What to expect from the next first lady

By Rajini Vaidyanathan
BBC News, Washington

When Barack Obama spoke to the crowds at Chicago's Grant Park after he had learnt he was to become America's next president, he talked of the debt he owed his wife.

Michelle Obama
Mrs Obama was deeply involved in her husband's campaign

"I would not be standing here tonight without the unyielding support of my best friend for the last 16 years, the rock of our family, the love of my life, the nation's next first lady... Michelle Obama," he said.

As the leading lady in the future president's life, Michelle Obama has been praised and criticised in equal measure - about everything from her involvement in her husband's campaign to her fashion sense.

The interest and buzz around her will only become more intense once she enters the White House.


Michelle Obama is an accomplished woman in her own right.

A graduate of Princeton and Harvard Law School, she has worked as an associate dean at the University of Chicago and was most recently vice-president of community affairs for the University's Medical Centre.

She met Barack Obama when the pair worked at the same law firm in Chicago.

He asked her out several times before she agreed to a date.

In an appearance on Ellen DeGeneres's chat show, he spoke about their first romantic encounter:

"Finally, after a firm picnic, I offered to buy her ice-cream... and we went to Baskin Robbins and we sat out on the kerb and ate ice cream cones and then I kissed her and that's when I sealed the deal."

I think there's a greater interest in Michelle Obama because she's coming with two young children
Carl Sferazza Anthony

The pair have two daughters - seven-year-old Sasha and Malia, 10.

Mrs Obama has said that her first priority as first lady will be to serve as "mom-in-chief" and to make sure her daughters are settled into life in Washington DC.

It will be the first time, for many years, that a first lady has brought up young children in the White House.

To many, the combination of the professional and parental will make her a new kind of presidential spouse.

Historian Carl Sferazza Anthony has written several books about first ladies.

"I think there's a greater interest in Michelle Obama because she's coming with two young children and it's a situation we haven't seen in quite some time," he said.

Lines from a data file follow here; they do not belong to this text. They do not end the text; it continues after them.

(** A match read in one pass is not changed by what comes after the
    input, when the expression ends with a character it must read or the
    match stops before a character the rest can start with. *)
Theorem run_app (r : regex) :
  forall (K : ascii -> bool) s caps s' caps' post,
    one_pass r K = true ->
    run r s caps = Some (s', caps') ->
    definite r = true \/ starts_in K s' ->
    run r (s ++ post) caps = Some (s' ++ post, caps').
Proof.
  induction r; intros K s caps s' caps' post Hok Hrun Hend; simpl in *.
  - injection Hrun as <- <-. reflexivity.
  - destruct s as [|c' t]; [discriminate|]. simpl.
    destruct (Ascii.eqb c c'); [|discriminate].
    injection Hrun as <- <-. reflexivity.
  - destruct s as [|c' t]; [discriminate|]. simpl.
    destruct (p c'); [|discriminate].
    injection Hrun as <- <-. reflexivity.
  - apply andb_true_iff in Hok. destruct Hok as [Hok1 Hok2].
    destruct (run r1 s caps) as [[s1 c1]|] eqn:H1; [|discriminate].
    rewrite (IHr1 (first r2 K) _ _ _ _ post Hok1 H1).
    + exact (IHr2 K _ _ _ _ post Hok2 Hrun Hend).
    + right.
      destruct (run_first r2 K _ _ _ _ Hrun) as [[-> Hn] | Hstart];
        [|exact Hstart].
      destruct Hend as [Hd | [c [t [-> Hc]]]].
      * rewrite (definite_not_nullable _ Hd) in Hn. discriminate.
      * exists c, t. split; [reflexivity|]. apply first_nullable; assumption.
  - destruct Hend as [Hd | [c [t [Hs' Hc]]]]; [discriminate|].
    apply andb_true_iff in Hok. destruct Hok as [Hok Hdis].
    apply andb_true_iff in Hok. destruct Hok as [Hnn Hok].
    apply negb_true_iff in Hnn.
    destruct (run r s caps) as [[s1 c1]|] eqn:H1.
    + injection Hrun as <- <-.
      rewrite (IHr K _ _ _ _ post Hok H1); [reflexivity|].
      right. exists c, t. split; assumption.
    + injection Hrun as <- <-. subst s. simpl.
      destruct (run r (String c (t ++ post)) caps) as [[s2 c2]|] eqn:H2;
        [|reflexivity].
      destruct (run_starts r _ _ _ _ Hnn H2) as [c' [t' [Heq Hc']]].
      injection Heq as <- <-.
      rewrite (disjoint_spec _ _ _ Hdis Hc') in Hc. discriminate.
  - destruct Hend as [Hd | [c [t [Hs' Hc]]]]; [discriminate|].
    injection Hrun as <- <-. rewrite Hs'.
    rewrite (skip_app p s post c t Hs'). reflexivity.
  - destruct Hend as [Hd | [c [t [Hs' Hc]]]]; [discriminate|].
    destruct s as [|c' t']; [discriminate|]. simpl.
    destruct (p c'); [|discriminate].
    injection Hrun as <- <-. rewrite Hs'.
    rewrite (skip_app p t' post c t Hs'). reflexivity.
  - destruct (run r s caps) as [[s1 c1]|] eqn:H1; [|discriminate].
    injection Hrun as <- <-.
    rewrite (IHr K _ _ _ _ post Hok H1 Hend).
    destruct (run_suffix r _ _ _ _ H1) as [m ->].
    rewrite append_assoc, !consumed_app. reflexivity.
Qed.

"Amy Carter was nine and matured in the White House... but really it's not since Jacqueline Kennedy almost 50 years ago that we've seen a professional woman who's articulate and willing to discuss social issues who also has the traditional responsibilities to two young children."

Shaping policy

As well as playing the role of mother and hostess, it is traditional for first ladies to take up causes they believe in: Laura Bush promoted literacy; for Hillary Clinton it was healthcare.

Michelle Obama has often talked about her desire to do more to help military families.

In an interview with CBS anchor Katie Couric earlier in the year, she was asked about what interests she might pursue if she were to become first lady.

"There are a lot of things that I care about. I mean, I ran a national service programme, so I care very deeply about national service. I am a mother and a professional and a wife. And I know the struggles of trying to balance work, life, family," she said.

The degree to which a first lady gets involved in shaping policy can vary.

Barack and Michelle Obama with their two daughters on election night
The dress Mrs Obama wore on election night drew several comments

Aides to Mrs Obama say she has no interest in being a "co-president", but Mr Sferrazza Anthony believes she will play an important supporting role for her husband:

"Her strengths and experience as an executive will come to bear in her influence on the thinking of the president, his decision-making process," he said.

"And I think in terms of her public projects, seeking to help families who are struggling to achieve a sense of balance."

Judging by her involvement in the presidential campaign, it is unlikely that Mrs Obama will take a backseat during her husband's time in office.

She was nicknamed The Closer by the Obama campaign team for her ability to pull in votes.

When interviewed by comedian Jon Stewart on The Daily Show, she confessed to being her husband's harshest critic, joking that she would say to him: "If I don't believe you, I'm not voting for you, buddy!"

Style icon

Barack Obama has spoken about how much he values such input from Michelle and how she is often the decision-maker in the household.

As a first lady in waiting, Mrs Obama has already been described as a style icon, with a celebrity status of her own.

The red and black dress she wore on election night was the source of much debate, with many critics saying it was the wrong choice of outfit.

She has appeared on daytime televisions shows in the US and has graced the cover of glossy magazines.

Galina Espinoza is a senior editor on US entertainment magazine People.

"Our readers are incredibly interested in Michelle Obama because they do see her as a new celebrity," she said.

"She is just a regular mom in a lot of ways but she is also right now one of the biggest celebrities on the planet as the new first lady. She's glamorous, she's beautiful she's got a handsome husband, gorgeous kids and she's now one of the most powerful women in the world. It's an unbeatable combination."